A few comments:
(1) From multiple personal experiences, watching checkpoints, and what I've repeatedly read here, the "pat down" that occurs after an AIT anomaly (the "yellow boxes") is normally quite brief (2-4 seconds) and isolated to the area of the box. So a request for a full pat-down in such a situation is unusual. We do know multiple anomalies can either indicate a problem with the machine or does require a full pat-down, but have been told that those details are SSI. I've never seen it happen, though, so it's certainly uncommon.
(2) Tearing up or surrendering a boarding pass proves nothing about intent to fly. They are not "accountable documents" and you can trivially get as many copies of it as you want.
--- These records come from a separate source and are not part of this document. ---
(** X18: the classification match computed by [compare_files] is
    symmetric in the two files and looks only at the rows that both
    have.  It is [nan] when one of the tables has no row; otherwise it
    is the percentage [100 * agreeing / rows] over the common rows,
    between 0 and 100, and it is 100 exactly when the two classification
    columns agree on all of them. *)
Theorem classification_match_cases (c1 c2 : list bool) :
  let m := Z.min (len c1) (len c2) in
  let equal := map (fun p => Bool.eqb (fst p) (snd p))
                   (combine (take c1 m) (take c2 m)) in
  classification_match c1 c2 = classification_match c2 c1 /\
  classification_match c1 c2 = classification_match (take c1 m) (take c2 m) /\
  len equal = m /\
  (m = 0%Z -> classification_match c1 c2 = NaN) /\
  ((0 < m)%Z ->
   exists p,
     classification_match c1 c2 = Num p /\
     p = (IZR (flagged equal) / IZR m * 100)%R /\ (0 <= p <= 100)%R /\
     (p = 100%R <-> take c1 m = take c2 m)).
Proof.
  intros m equal.
  pose proof (len_nonneg c1) as H1. pose proof (len_nonneg c2) as H2.
  assert (Hm : (0 <= m)%Z) by (unfold m; lia).
  assert (L1 : len (take c1 m) = m) by (apply take_rows; unfold m; lia).
  assert (L2 : len (take c2 m) = m) by (apply take_rows; unfold m; lia).
  assert (Hlen : length (take c1 m) = length (take c2 m)).
  { apply Nat2Z.inj. fold (len (take c1 m)). fold (len (take c2 m)). lia. }
  assert (Heq : len equal = m).
  { unfold equal, len. rewrite length_map, length_combine, <- Hlen, Nat.min_id.
    exact L1. }
  split; [|split; [|split; [exact Heq|split]]].
  - unfold classification_match. cbv zeta.
    rewrite (Z.min_comm (len c2) (len c1)). fold m.
    now rewrite equal_rows_sym.
  - unfold classification_match. cbv zeta. fold m. rewrite L1, L2, Z.min_id.
    assert (T1 : take (take c1 m) m = take c1 m)
      by (rewrite <- L1 at 2; apply take_all).
    assert (T2 : take (take c2 m) m = take c2 m)
      by (rewrite <- L2 at 2; apply take_all).
    now rewrite T1, T2.
  - intros E0. unfold classification_match. cbv zeta. fold m. fold equal.
    destruct equal as [|b l]; [reflexivity|].
    unfold len in Heq. cbn [length] in Heq. lia.
  - intros Hpos. unfold classification_match. cbv zeta. fold m. fold equal.
    assert (Hne : equal <> []).
    { intros E. rewrite E in Heq. unfold len in Heq. simpl in Heq. lia. }
    pose proof (overall_classification_fraction equal Hne) as Hov.
    unfold overall_classification in Hov. rewrite Hov, Heq.
    cbn [fmul lift2]. eexists. split; [reflexivity|split; [reflexivity|]].
    pose proof (flagged_bounds equal) as Hb. rewrite Heq in Hb.
    assert (Hn : (0 < IZR m)%R) by (apply IZR_lt; lia).
    assert (Ht0 : (0 <= IZR (flagged equal))%R) by (apply IZR_le; lia).
    assert (Ht1 : (IZR (flagged equal) <= IZR m)%R) by (apply IZR_le; lia).
    set (x := (IZR (flagged equal) / IZR m)%R).
    assert (Hx : (x * IZR m = IZR (flagged equal))%R) by (unfold x; field; lra).
    split; [split; nra|].
    rewrite <- (equal_rows_all _ _ Hlen). fold equal.
    rewrite <- flagged_all, Heq. split.
    + intros E. apply eq_IZR. nra.
    + intros E. rewrite E in Hx. nra.
Qed.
(3) Akuai (sp?), which is the 9th Circuit decision mentioned, is almost certainly not relevant in this situation for two reasons. One, as stated, is that it talks about a very different type of search. Second, it only addresses the issue of the exclusionary rule, where any evidence found in a subsequent search for while verbal consent was not given is admissible. It does not at all address the issue of whether somebody can be physically compelled to be searched. In Akuai, the person, while verbally not consenting to the search, physically permitted it (he had drugs in aluminum foil in his socks).
(4) TSA management knows about (3) and does not want to see a precedent come down against them, so does not actually try to view refusal to complete screening as something they'll fine.
(5) It is not clear that "making a u turn in front of a checkpoint" is probable cause or reasonable suspicion of anything. The case that establishes the legality of DUI checkpoints (Michigan Department of State v. Sitz, 496 US 444) seems to imply the opposite. Certainly, no probable cause or reasonable suspicion can legally follow from somebody exercising their 5th or 5th Amendment rights.